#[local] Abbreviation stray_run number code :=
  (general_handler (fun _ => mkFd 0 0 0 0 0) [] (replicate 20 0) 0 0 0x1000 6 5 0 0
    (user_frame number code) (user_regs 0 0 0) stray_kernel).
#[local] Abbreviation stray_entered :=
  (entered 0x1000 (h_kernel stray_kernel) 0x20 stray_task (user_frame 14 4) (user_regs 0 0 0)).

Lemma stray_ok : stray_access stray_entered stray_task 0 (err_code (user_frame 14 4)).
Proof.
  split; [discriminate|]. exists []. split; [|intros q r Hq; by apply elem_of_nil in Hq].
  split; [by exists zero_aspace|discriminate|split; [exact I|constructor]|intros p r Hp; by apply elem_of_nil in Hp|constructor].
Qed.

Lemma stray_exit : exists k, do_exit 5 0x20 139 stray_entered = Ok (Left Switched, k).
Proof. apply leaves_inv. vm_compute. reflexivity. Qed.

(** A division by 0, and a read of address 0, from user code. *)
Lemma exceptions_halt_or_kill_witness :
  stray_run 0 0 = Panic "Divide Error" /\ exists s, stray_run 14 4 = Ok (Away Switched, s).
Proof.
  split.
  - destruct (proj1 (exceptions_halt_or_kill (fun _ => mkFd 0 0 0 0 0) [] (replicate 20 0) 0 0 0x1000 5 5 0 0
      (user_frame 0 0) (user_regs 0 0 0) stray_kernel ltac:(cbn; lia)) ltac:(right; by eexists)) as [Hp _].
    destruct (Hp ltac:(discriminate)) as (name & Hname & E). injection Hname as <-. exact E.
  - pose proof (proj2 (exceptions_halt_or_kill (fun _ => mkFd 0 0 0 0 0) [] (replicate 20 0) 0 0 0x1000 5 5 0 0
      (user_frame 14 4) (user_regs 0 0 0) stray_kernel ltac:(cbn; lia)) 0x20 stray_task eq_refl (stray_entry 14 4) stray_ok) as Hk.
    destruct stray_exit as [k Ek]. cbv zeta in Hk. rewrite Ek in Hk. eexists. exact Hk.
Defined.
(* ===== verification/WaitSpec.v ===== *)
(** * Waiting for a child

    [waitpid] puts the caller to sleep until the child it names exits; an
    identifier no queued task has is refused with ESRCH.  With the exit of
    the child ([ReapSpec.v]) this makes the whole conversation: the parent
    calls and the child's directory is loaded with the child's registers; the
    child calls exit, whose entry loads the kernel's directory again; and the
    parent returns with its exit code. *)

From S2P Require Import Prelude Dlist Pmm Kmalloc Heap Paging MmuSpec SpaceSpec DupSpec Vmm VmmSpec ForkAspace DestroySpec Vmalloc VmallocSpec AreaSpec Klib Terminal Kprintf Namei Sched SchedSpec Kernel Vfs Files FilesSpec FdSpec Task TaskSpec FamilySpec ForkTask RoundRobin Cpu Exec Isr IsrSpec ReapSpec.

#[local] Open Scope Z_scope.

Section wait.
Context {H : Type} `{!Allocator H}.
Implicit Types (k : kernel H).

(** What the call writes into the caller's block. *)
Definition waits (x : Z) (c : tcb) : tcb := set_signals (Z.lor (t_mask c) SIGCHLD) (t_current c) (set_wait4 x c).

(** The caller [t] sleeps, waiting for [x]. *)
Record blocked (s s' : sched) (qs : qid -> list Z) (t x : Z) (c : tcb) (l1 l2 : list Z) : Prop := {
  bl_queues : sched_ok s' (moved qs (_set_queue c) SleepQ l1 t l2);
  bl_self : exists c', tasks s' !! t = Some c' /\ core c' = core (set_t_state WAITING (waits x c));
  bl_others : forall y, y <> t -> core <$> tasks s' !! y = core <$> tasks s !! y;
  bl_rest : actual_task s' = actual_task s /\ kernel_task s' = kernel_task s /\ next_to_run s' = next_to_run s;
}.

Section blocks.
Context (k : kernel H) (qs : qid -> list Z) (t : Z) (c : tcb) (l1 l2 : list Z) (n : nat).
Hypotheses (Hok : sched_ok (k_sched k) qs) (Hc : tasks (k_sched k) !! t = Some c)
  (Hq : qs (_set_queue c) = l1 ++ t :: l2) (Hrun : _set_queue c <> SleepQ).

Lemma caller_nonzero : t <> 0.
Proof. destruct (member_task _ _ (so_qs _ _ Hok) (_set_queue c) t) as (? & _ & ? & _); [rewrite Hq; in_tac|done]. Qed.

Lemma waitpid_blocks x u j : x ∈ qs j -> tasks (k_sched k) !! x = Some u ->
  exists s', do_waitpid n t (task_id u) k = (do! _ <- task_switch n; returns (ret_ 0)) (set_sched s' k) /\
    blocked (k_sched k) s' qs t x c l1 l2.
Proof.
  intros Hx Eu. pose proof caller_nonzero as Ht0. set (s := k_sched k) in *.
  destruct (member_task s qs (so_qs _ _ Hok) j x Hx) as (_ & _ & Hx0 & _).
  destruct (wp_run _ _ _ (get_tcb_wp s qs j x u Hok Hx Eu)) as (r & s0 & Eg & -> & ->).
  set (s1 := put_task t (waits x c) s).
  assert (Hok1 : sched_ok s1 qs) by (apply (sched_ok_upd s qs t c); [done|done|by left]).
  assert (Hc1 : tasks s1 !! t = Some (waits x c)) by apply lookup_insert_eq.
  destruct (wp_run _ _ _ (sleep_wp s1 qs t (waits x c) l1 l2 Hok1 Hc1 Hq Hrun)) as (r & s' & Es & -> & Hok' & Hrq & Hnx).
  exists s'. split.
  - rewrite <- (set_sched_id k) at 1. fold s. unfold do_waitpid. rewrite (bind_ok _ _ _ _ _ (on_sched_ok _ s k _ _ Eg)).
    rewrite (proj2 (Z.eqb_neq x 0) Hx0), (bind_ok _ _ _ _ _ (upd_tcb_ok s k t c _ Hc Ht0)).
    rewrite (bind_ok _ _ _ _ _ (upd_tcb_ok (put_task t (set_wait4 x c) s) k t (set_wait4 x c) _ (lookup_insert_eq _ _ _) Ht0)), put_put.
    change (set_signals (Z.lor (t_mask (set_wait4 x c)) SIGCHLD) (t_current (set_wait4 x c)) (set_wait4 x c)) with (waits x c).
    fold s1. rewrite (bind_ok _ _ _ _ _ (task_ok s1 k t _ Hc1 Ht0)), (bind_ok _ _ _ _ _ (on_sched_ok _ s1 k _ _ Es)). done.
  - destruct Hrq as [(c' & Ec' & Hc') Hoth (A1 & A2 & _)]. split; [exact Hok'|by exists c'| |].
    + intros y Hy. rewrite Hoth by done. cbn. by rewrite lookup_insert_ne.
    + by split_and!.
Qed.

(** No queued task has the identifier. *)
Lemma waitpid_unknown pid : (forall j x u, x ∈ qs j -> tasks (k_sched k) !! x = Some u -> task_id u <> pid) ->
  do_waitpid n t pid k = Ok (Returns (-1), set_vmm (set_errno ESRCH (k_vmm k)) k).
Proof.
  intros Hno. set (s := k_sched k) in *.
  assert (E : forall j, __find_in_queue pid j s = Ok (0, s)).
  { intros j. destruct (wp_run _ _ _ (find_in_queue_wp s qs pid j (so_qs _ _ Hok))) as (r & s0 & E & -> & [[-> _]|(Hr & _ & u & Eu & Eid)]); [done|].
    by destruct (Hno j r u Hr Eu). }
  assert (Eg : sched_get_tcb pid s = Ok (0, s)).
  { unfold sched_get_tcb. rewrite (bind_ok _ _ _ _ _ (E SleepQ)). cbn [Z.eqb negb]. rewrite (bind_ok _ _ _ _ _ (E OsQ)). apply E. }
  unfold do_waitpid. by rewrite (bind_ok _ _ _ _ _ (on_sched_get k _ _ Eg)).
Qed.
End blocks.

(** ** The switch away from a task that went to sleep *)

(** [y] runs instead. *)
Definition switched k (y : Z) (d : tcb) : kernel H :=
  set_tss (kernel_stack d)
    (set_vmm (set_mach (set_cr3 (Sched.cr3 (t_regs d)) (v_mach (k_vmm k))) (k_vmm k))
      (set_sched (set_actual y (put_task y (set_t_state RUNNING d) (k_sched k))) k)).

++++

- What is being asked -
Wherever the word "local" occurs in the data, copy that whole line.

- Solution -
#[local] Abbreviation stray_run number code :=
#[local] Abbreviation stray_entered :=
#[local] Open Scope Z_scope.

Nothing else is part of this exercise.